“Sage,” he cried, and his voice was stern, fierce, and commanding. “A minute ago I could not believe this. Tell me I was deceived. No: not now. Come with me to the farm.”
He tried to take one of her hands, but she shrank, shudderingly, away.
“You shall speak,” he cried.
“Oh, come,” said Cyril, in a blustering tone, “I’m not going to stand by and listen to this. Sage, dear, this man has no hold whatever upon you. Come home with me.”
“No hold?” cried Luke, quickly. “Why—but no; I will not speak to him. Sage, take my arm. I will not reproach you now. Come with me.”
He caught her wrist, trembling the while with suppressed passion. But, with a quick flash of anger, she tore it away.
“Cyril,” she cried, “protect me from this man.”
Her words seemed to strike Luke Ross like blows, for he staggered back, his lips parted, his face ashy grey, and a look of despairing horror starting, as it were, from every feature; but as he saw Cyril Mallow take her hand when Sage turned from him, Luke’s whole aspect changed, and, with a cry like that of some infuriated animal, he literally leaped at Cyril’s throat.

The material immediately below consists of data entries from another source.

(** ** The comparator: which pairs are made *)

Section comparator_more.
Import pystr comparator comparator_spec.
Variable title : str → str.

Lemma append_to_group_elem k x (grouped : list (str * list extraction)) k' es' :
  (k', es') ∈ append_to_group k x grouped →
  (k', es') ∈ grouped ∨ (k' = k ∧ ∃ es0, es' = es0 ++ [x]).
Proof.
  induction grouped as [|[k0 es0] grouped IH]; cbn.
  - intros [= -> ->]%list_elem_of_singleton. right. split; [done|]. by exists [].
  - destruct (decide (k0 = k)) as [->|Hne].
    + intros [Heq|Hin]%elem_of_cons.
      * injection Heq as -> ->. right. split; [done|]. by exists es0.
      * left. by right.
    + intros [Heq|Hin]%elem_of_cons.
      * left. rewrite Heq. by left.
      * destruct (IH Hin) as [?|?]; [left; by right|by right].
Qed.

Lemma group_by_event_entries (extractions : list extraction) k es :
  (k, es) ∈ group_by_event extractions → k ≠ [] ∧ es ≠ [].
Proof.
  revert k es.
  induction extractions as [|x extractions IH] using rev_ind; intros k es.
  - by intros ?%elem_of_nil.
  - unfold group_by_event in *. rewrite foldl_snoc.
    destruct (event x) as [k0|]; [|apply IH].
    destruct k0 as [|c k0]; cbn [truthy]; [apply IH|].
    intros [Hin|[-> [es0 ->]]]%append_to_group_elem; [by apply IH|].
    split; [done|]. by destruct es0.
Qed.

Lemma group_of_entry k es (grouped : list (str * list extraction)) :
  NoDup grouped.*1 → (k, es) ∈ grouped → group_of k grouped = es.
Proof.
  induction grouped as [|[k0 es0] grouped IH]; [by intros _ ?%elem_of_nil|].
  cbn. intros [Hnot Hnd]%list.NoDup_cons [Heq|Hin]%elem_of_cons.
  - injection Heq as -> ->. by rewrite decide_True.
  - rewrite decide_False; [by apply IH|].
    intros ->. apply Hnot. apply list_elem_of_fmap. by exists (k, es).
Qed.

Lemma group_of_present k (grouped : list (str * list extraction)) :
  group_of k grouped ≠ [] → (k, group_of k grouped) ∈ grouped.
Proof.
  induction grouped as [|[k0 es0] grouped IH]; [done|]. cbn.
  destruct (decide (k0 = k)) as [->|Hne]; intros Hg.
  - by left.
  - right. by apply IH.
Qed.

Lemma group_by_event_elem (extractions : list extraction) k es :
  (k, es) ∈ group_by_event extractions
  ↔ k ≠ [] ∧ es ≠ [] ∧ es = grouped_under k extractions.
Proof.
  destruct (group_by_event_spec extractions) as [Hnd Hgroup]. split.
  - intros Hin. destruct (group_by_event_entries _ _ _ Hin) as [Hk Hes].
    split_and!; [done..|].
    by rewrite <-(Hgroup k Hk), (group_of_entry _ _ _ Hnd Hin).
  - intros (Hk & Hes & ->). rewrite <-(Hgroup k Hk) in *.
    by apply group_of_present.
Qed.

Lemma pairs_of_event_elem (k : str) (es : list extraction) (p : pair) :
  p ∈ pairs_of_event title k es
  ↔ ∃ l o, l ∈ es ∧ o ∈ es
      ∧ is_lincoln l = true ∧ is_lincoln o = false
      ∧ has_claims l = true ∧ has_claims o = true
      ∧ p = mk_pair k (event_name_of title k) l o
              (get_default (source_document l) (lit "Unknown"))
              (get_default (source_document o) (lit "Unknown"))
              (get_default (author l) (lit "Abraham Lincoln"))
              (get_default (author o) (lit "Unknown")).
Proof.
  unfold pairs_of_event. rewrite separate_spec. split.
  - intros (l & Hp & Hl)%list_elem_of_bind.
    apply list_elem_of_bind in Hp as (o & Hp & Ho).
    apply list_elem_of_In, filter_In in Hl as [Hl Hll].
    apply list_elem_of_In, filter_In in Ho as [Ho Hoo].
    apply list_elem_of_In in Hl, Ho. apply negb_true_iff in Hoo.
    destruct (has_claims l) eqn:Hcl, (has_claims o) eqn:Hco; cbn in Hp;
      try by apply elem_of_nil in Hp.
    apply list_elem_of_singleton in Hp. by exists l, o.
  - intros (l & o & Hl & Ho & Hll & Hoo & Hcl & Hco & ->).
    apply list_elem_of_bind. exists l. split.
    + apply list_elem_of_bind. exists o. split.
      * rewrite Hcl, Hco. by left.
      * apply list_elem_of_In, filter_In. rewrite Hoo.
        by rewrite <-list_elem_of_In.
    + apply list_elem_of_In, filter_In. by rewrite <-list_elem_of_In.
Qed.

Sage shrieked, and then staggered to the bank, cowering against the hedge, as, recovering himself from the attack, and driven to defend himself, Cyril seized his assailant, and for the next few minutes there was the sound of hard breathing, muttered ejaculations, the scuffling noise of feet upon the gravelly road, and then a heavy fall, Luke Ross being seen in the gathering gloom of the winter’s evening to be above his rival, who lay motionless, with Luke’s knee upon his chest, his hands upon his throat.
The sight before her nerved Sage to action, and she tottered to where the two men were.